The data section start

(* ===== verification/RaftSystem.v ===== *)
(** * A cluster of Raft peers: raft.go's goroutines and their RPCs

    The peers of raft.go run four kinds of goroutines: the loop that [Make]
    starts, one [startElection] per election with one goroutine per peer
    under it, and one goroutine per peer and heartbeat of [StartAppendLog].
    A [world] holds the peers, the program counter of each main loop, the
    pool of the other goroutines and the shared vote counters.  [act] runs
    one atomic piece: a critical section, an RPC handler, an unlocked read.
    Which piece comes next is the [action]: every interleaving and every
    delay or loss of a message is a sequence of actions.  [Panicked] is a Go
    panic (or a goroutine stuck on a channel with the mutex held). *)

From S2P Require Import Prelude GoBase Persister Raft.

(** An RPC that has been issued, or whose handler has run. *)
Inductive rpc (R : Type) :=
| Sent
| Replied (r : R).
Arguments Sent {R}.
Arguments Replied {R} _.

Inductive goroutine (Cmd : Type) :=
| GElect (i : nat)
| GElectTerm (i : nat) (term : Z)
| GVote (i eid id : nat) (arg : RequestVoteArgs) (st : rpc RequestVoteReply)
| GAppend (i id : nat)
| GAppendRPC (i id : nat) (arg : AppendEntriesArgs Cmd)
    (st : rpc AppendEntriesReply).
Arguments GElect {Cmd} _.
Arguments GElectTerm {Cmd} _ _.
Arguments GVote {Cmd} _ _ _ _ _.
Arguments GAppend {Cmd} _ _.
Arguments GAppendRPC {Cmd} _ _ _ _.

(** Where a peer's main loop stands: about to read the state, in the
    [select], after [time.After] fired, in the leader branch. *)
Inductive loop_pc := AtTop | AtSelect | AtTimeout | AtLeader.

Record world (Cmd : Type) := mkWorld {
  nodes : list (Raft Cmd);
  pcs : list loop_pc;
  pool : list (goroutine Cmd);
  counts : list Z;
}.
Arguments mkWorld {Cmd} _ _ _ _.
Arguments nodes {Cmd} _.
Arguments pcs {Cmd} _.
Arguments pool {Cmd} _.
Arguments counts {Cmd} _.

Inductive outcome (Cmd : Type) :=
| Next (w : world Cmd)
| Disabled
| Panicked.
Arguments Next {Cmd} _.
Arguments Disabled {Cmd}.
Arguments Panicked {Cmd}.

Inductive action (Cmd : Type) :=
| ATop (i : nat)
| AVoteCh (i : nat)
| AAppendCh (i : nat)
| ATimeout (i : nat)
| AElection (i : nat)
| AHeartbeat (i : nat)
| AStart (i : nat) (command : option Cmd)
| ARun (k : nat)
| ADrop (k : nat).
Arguments ATop {Cmd} _.
Arguments AVoteCh {Cmd} _.
Arguments AAppendCh {Cmd} _.
Arguments ATimeout {Cmd} _.
Arguments AElection {Cmd} _.
Arguments AHeartbeat {Cmd} _.
Arguments AStart {Cmd} _ _.
Arguments ARun {Cmd} _.
Arguments ADrop {Cmd} _.

Section system.
Context {Cmd : Type} `{!Gob (gval Cmd)}.
Implicit Types w : world Cmd.

(** Needed for the action to be possible at all. *)
Definition need {A} (o : option A) (k : A → outcome Cmd) : outcome Cmd :=
  match o with Some a => k a | None => Disabled end.

(** The result of a handler. *)
Definition ret {A} (o : option A) (k : A → outcome Cmd) : outcome Cmd :=
  match o with Some a => k a | None => Panicked end.

Definition upd_node (i : nat) (rf : Raft Cmd) w : world Cmd :=
  mkWorld (<[i := rf]> (nodes w)) (pcs w) (pool w) (counts w).

Definition upd_pc (i : nat) (pc : loop_pc) w : world Cmd :=
  mkWorld (nodes w) (<[i := pc]> (pcs w)) (pool w) (counts w).

Definition upd_pool (p : list (goroutine Cmd)) w : world Cmd :=
  mkWorld (nodes w) (pcs w) p (counts w).

Definition upd_counts (c : list Z) w : world Cmd :=
  mkWorld (nodes w) (pcs w) (pool w) c.

(** One turn of goroutine [k] of the pool. *)
Definition run_goroutine w (k : nat) (g : goroutine Cmd) : outcome Cmd :=
  match g with
  | GElect i =>
      need (nodes w !! i) (λ rf,
      Next (upd_pool (<[k := GElectTerm i (CurrentTerm rf)]> (pool w)) w))
  | GElectTerm i term =>
      need (nodes w !! i) (λ rf,
      ret (startElection_args term rf) (λ arg,
      let eid := length (counts w) in
      Next (upd_counts (counts w ++ [1%Z])
              (upd_pool (delete k (pool w)
                           ++ ((λ id, GVote i eid id arg Sent) <$> others rf))
                 w))))
  | GVote i eid id arg Sent =>
      need (nodes w !! id) (λ rf,
      ret (RequestVote arg rf) (λ '(rf', reply),
      Next (upd_node id rf'
              (upd_pool (<[k := GVote i eid id arg (Replied reply)]> (pool w))
                 w))))
  | GVote i eid id arg (Replied reply) =>
      need (nodes w !! i) (λ rf,
      need (counts w !! eid) (λ count,
      ret (startElection_reply arg reply count rf) (λ '(rf', count'),
      Next (upd_counts (<[eid := count']> (counts w))
              (upd_node i rf' (upd_pool (delete k (pool w)) w))))))
  | GAppend i id =>
      need (nodes w !! i) (λ rf,
      ret (StartAppendLog_args id rf) (λ oarg,
      match oarg with
      | None => Next (upd_pool (delete k (pool w)) w)
      | Some arg =>
          Next (upd_pool (<[k := GAppendRPC i id arg Sent]> (pool w)) w)
      end))
  | GAppendRPC i id arg Sent =>
      need (nodes w !! id) (λ rf,
      ret (AppendEntries arg rf) (λ '(rf', reply),
      Next (upd_node id rf'
              (upd_pool (<[k := GAppendRPC i id arg (Replied reply)]> (pool w))
                 w))))
  | GAppendRPC i id arg (Replied reply) =>
      need (nodes w !! i) (λ rf,
      ret (StartAppendLog_reply id reply rf) (λ '(rf', again),
      Next (upd_node i rf'
              (upd_pool (if (again : bool)
                         then <[k := GAppend i id]> (pool w)
                         else delete k (pool w)) w))))
  end.

(** [raft.peers[server].Call] returned false: both kinds of goroutine end. *)
Definition rpc_failed w (k : nat) (g : goroutine Cmd) : outcome Cmd :=
  match g with
  | GVote _ _ _ _ _ | GAppendRPC _ _ _ _ => Next (upd_pool (delete k (pool w)) w)
  | _ => Disabled
  end.

(** The main goroutine of [Make], one turn at each program counter. *)
Definition main_loop w (a : action Cmd) (i : nat) : outcome Cmd :=
  need (nodes w !! i) (λ rf,
  need (pcs w !! i) (λ pc,
  match pc, a with
  | AtTop, ATop _ =>
      match State rf with
      | Leader => Next (upd_pc i AtLeader w)
      | _ => Next (upd_pc i AtSelect w)
      end
  | AtSelect, AVoteCh _ =>
      if voteCh rf
      then Next (upd_pc i AtTop (upd_node i (set_voteCh false rf) w))
      else Disabled
  | AtSelect, AAppendCh _ =>
      if appendLogCh rf
      then Next (upd_pc i AtTop (upd_node i (set_appendLogCh false rf) w))
      else Disabled
  | AtSelect, ATimeout _ => Next (upd_pc i AtTimeout w)
  | AtTimeout, AElection _ =>
      Next (upd_pc i AtTop (upd_pool (pool w ++ [GElect i])
              (upd_node i (BeCandidate rf) w)))
  | AtLeader, AHeartbeat _ =>
      Next (upd_pc i AtTop (upd_pool (pool w ++ (GAppend i <$> others rf)) w))
  | _, _ => Disabled
  end)).

(** One action of the cluster. *)
Definition act w (a : action Cmd) : outcome Cmd :=
  match a with
  | ATop i | AVoteCh i | AAppendCh i | ATimeout i | AElection i
  | AHeartbeat i => main_loop w a i
  | AStart i command =>
      need (nodes w !! i) (λ rf, Next (upd_node i (Start command rf).1 w))
  | ARun k => need (pool w !! k) (run_goroutine w k)
  | ADrop k => need (pool w !! k) (rpc_failed w k)
  end.

(** A cluster of [n] fresh peers. *)
Definition init (n : nat) : world Cmd :=
  mkWorld ((λ i, Make n i MakePersister) <$> seq 0 n) (replicate n AtTop) [] [].

Inductive reachable (n : nat) : world Cmd → Prop :=
| reach_init : reachable n (init n)
| reach_act w a w' : reachable n w → act w a = Next w' → reachable n w'.

(** A schedule: a sequence of actions. *)
Fixpoint exec w (acts : list (action Cmd)) : outcome Cmd :=
  match acts with
  | [] => Next w
  | a :: acts =>
      match act w a with Next w' => exec w' acts | o => o end
  end.

Lemma exec_reachable n w acts w' :
  reachable n w → exec w acts = Next w' → reachable n w'.
Proof.
  revert w. induction acts as [|a acts IH]; intros w Hr; simpl.
  - by intros [= <-].
  - destruct (act w a) eqn:Ha; [|done..]. eauto using reach_act.
Qed.

(** ** The same transitions as a relation, for case analysis *)

Inductive step w : world Cmd → Prop :=
| step_quiet pcs' : step w (mkWorld (nodes w) pcs' (pool w) (counts w))
| step_chan i rf rf' pcs' :
    nodes w !! i = Some rf →
    rf' = set_voteCh false rf ∨ rf' = set_appendLogCh false rf →
    step w (mkWorld (<[i := rf']> (nodes w)) pcs' (pool w) (counts w))
| step_candidate i rf pcs' :
    nodes w !! i = Some rf →
    step w (mkWorld (<[i := BeCandidate rf]> (nodes w)) pcs'
              (pool w ++ [GElect i]) (counts w))
| step_heartbeat i rf pcs' :
    nodes w !! i = Some rf →
    step w (mkWorld (nodes w) pcs' (pool w ++ (GAppend i <$> others rf))
              (counts w))
| step_start i rf command :
    nodes w !! i = Some rf →
    step w (upd_node i (Start command rf).1 w)
| step_elect_term k i rf :
    pool w !! k = Some (GElect i) → nodes w !! i = Some rf →
    step w (upd_pool (<[k := GElectTerm i (CurrentTerm rf)]> (pool w)) w)
| step_elect_send k i term rf arg :
    pool w !! k = Some (GElectTerm i term) → nodes w !! i = Some rf →
    startElection_args term rf = Some arg →
    step w (mkWorld (nodes w) (pcs w)
              (delete k (pool w)
                 ++ ((λ id, GVote i (length (counts w)) id arg Sent)
                       <$> others rf))
              (counts w ++ [1%Z]))
| step_vote_request k i eid id arg rf rf' reply :
    pool w !! k = Some (GVote i eid id arg Sent) → nodes w !! id = Some rf →
    RequestVote arg rf = Some (rf', reply) →
    step w (mkWorld (<[id := rf']> (nodes w)) (pcs w)
              (<[k := GVote i eid id arg (Replied reply)]> (pool w))
              (counts w))
| step_vote_reply k i eid id arg reply rf rf' count count' :
    pool w !! k = Some (GVote i eid id arg (Replied reply)) →
    nodes w !! i = Some rf → counts w !! eid = Some count →
    startElection_reply arg reply count rf = Some (rf', count') →
    step w (mkWorld (<[i := rf']> (nodes w)) (pcs w) (delete k (pool w))
              (<[eid := count']> (counts w)))
| step_append_stop k i id rf :
    pool w !! k = Some (GAppend i id) → nodes w !! i = Some rf →
    step w (upd_pool (delete k (pool w)) w)
| step_append_send k i id rf arg :
    pool w !! k = Some (GAppend i id) → nodes w !! i = Some rf →
    StartAppendLog_args id rf = Some (Some arg) →
    step w (upd_pool (<[k := GAppendRPC i id arg Sent]> (pool w)) w)
| step_append_request k i id arg rf rf' reply :
    pool w !! k = Some (GAppendRPC i id arg Sent) → nodes w !! id = Some rf →
    AppendEntries arg rf = Some (rf', reply) →
    step w (mkWorld (<[id := rf']> (nodes w)) (pcs w)
              (<[k := GAppendRPC i id arg (Replied reply)]> (pool w))
              (counts w))
| step_append_reply k i id arg reply rf rf' again :
    pool w !! k = Some (GAppendRPC i id arg (Replied reply)) →
    nodes w !! i = Some rf →
    StartAppendLog_reply id reply rf = Some (rf', again) →
    step w (mkWorld (<[i := rf']> (nodes w)) (pcs w)
              (if again : bool then <[k := GAppend i id]> (pool w)
               else delete k (pool w)) (counts w))
| step_drop k g :
    pool w !! k = Some g → step w (upd_pool (delete k (pool w)) w).

Lemma need_Next {A} (o : option A) k w :
  need o k = Next w ↔ ∃ a, o = Some a ∧ k a = Next w.
Proof. destruct o; simpl; naive_solver. Qed.

Lemma ret_Next {A} (o : option A) k w :
  ret o k = Next w ↔ ∃ a, o = Some a ∧ k a = Next w.
Proof. destruct o; simpl; naive_solver. Qed.
End system.

(** Split an action that succeeded into its guards. *)
Ltac split_act :=
  repeat match goal with
  | H : need _ _ = Next _ |- _ => apply need_Next in H as (? & ? & H)
  | H : ret _ _ = Next _ |- _ => apply ret_Next in H as (? & ? & H)
  | p : _ * _ |- _ => destruct p
  | H : Next _ = Next _ |- _ => injection H as <-
  | H : Disabled = Next _ |- _ => discriminate H
  | H : Panicked = Next _ |- _ => discriminate H
  end.

Section transitions.
Context {Cmd : Type} `{!Gob (gval Cmd)}.
Implicit Types w : world Cmd.

Lemma run_goroutine_step w k g w' :
  pool w !! k = Some g → run_goroutine w k g = Next w' → step w w'.
Proof.
  intros Hk Hrun. destruct g as [i|i term|i eid id arg []|i id|i id arg []];
    simpl in Hrun; split_act.
  - by eapply (step_elect_term w).
  - by eapply (step_elect_send w).
  - by eapply (step_vote_request w).
  - by eapply (step_vote_reply w).
  - case_match; split_act;
      [by eapply (step_append_send w) | by eapply (step_append_stop w)].
  - by eapply (step_append_request w).
  - by eapply (step_append_reply w).
Qed.

Lemma main_loop_step w a i w' : main_loop w a i = Next w' → step w w'.
Proof.
  unfold main_loop. intros Hm. split_act.
  destruct x0, a; try discriminate.
  - destruct (State x); split_act; apply (step_quiet w).
  - destruct (voteCh x); split_act. eapply (step_chan w); eauto.
  - destruct (appendLogCh x); split_act. eapply (step_chan w); eauto.
  - split_act. apply (step_quiet w).
  - split_act. eapply (step_candidate w); eauto.
  - split_act. eapply (step_heartbeat w); eauto.
Qed.

Lemma act_step w a w' : act w a = Next w' → step w w'.
Proof.
  destruct a; simpl; try apply main_loop_step; intros Ha; split_act.
  - eapply (step_start w); eauto.
  - eapply run_goroutine_step; eauto.
  - destruct x; simpl in Ha; split_act; eauto using step_drop.
Qed.

(** Rule induction: a property of the initial world that every transition
    preserves holds of every reachable world. *)
Lemma reachable_inv n (P : world Cmd → Prop) :
  P (init n) → (∀ w w', reachable n w → P w → step w w' → P w') →
  ∀ w, reachable n w → P w.
Proof.
  intros H0 HS w Hr. induction Hr; eauto using act_step.
Qed.
End transitions.

#[export] Hint Constructors reachable : raft.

The data section end

Exercise requirements: Take from the listing above each line containing "else".

Answer for the task:
                         else delete k (pool w)) w))))
      else Disabled
      else Disabled
               else delete k (pool w)) (counts w))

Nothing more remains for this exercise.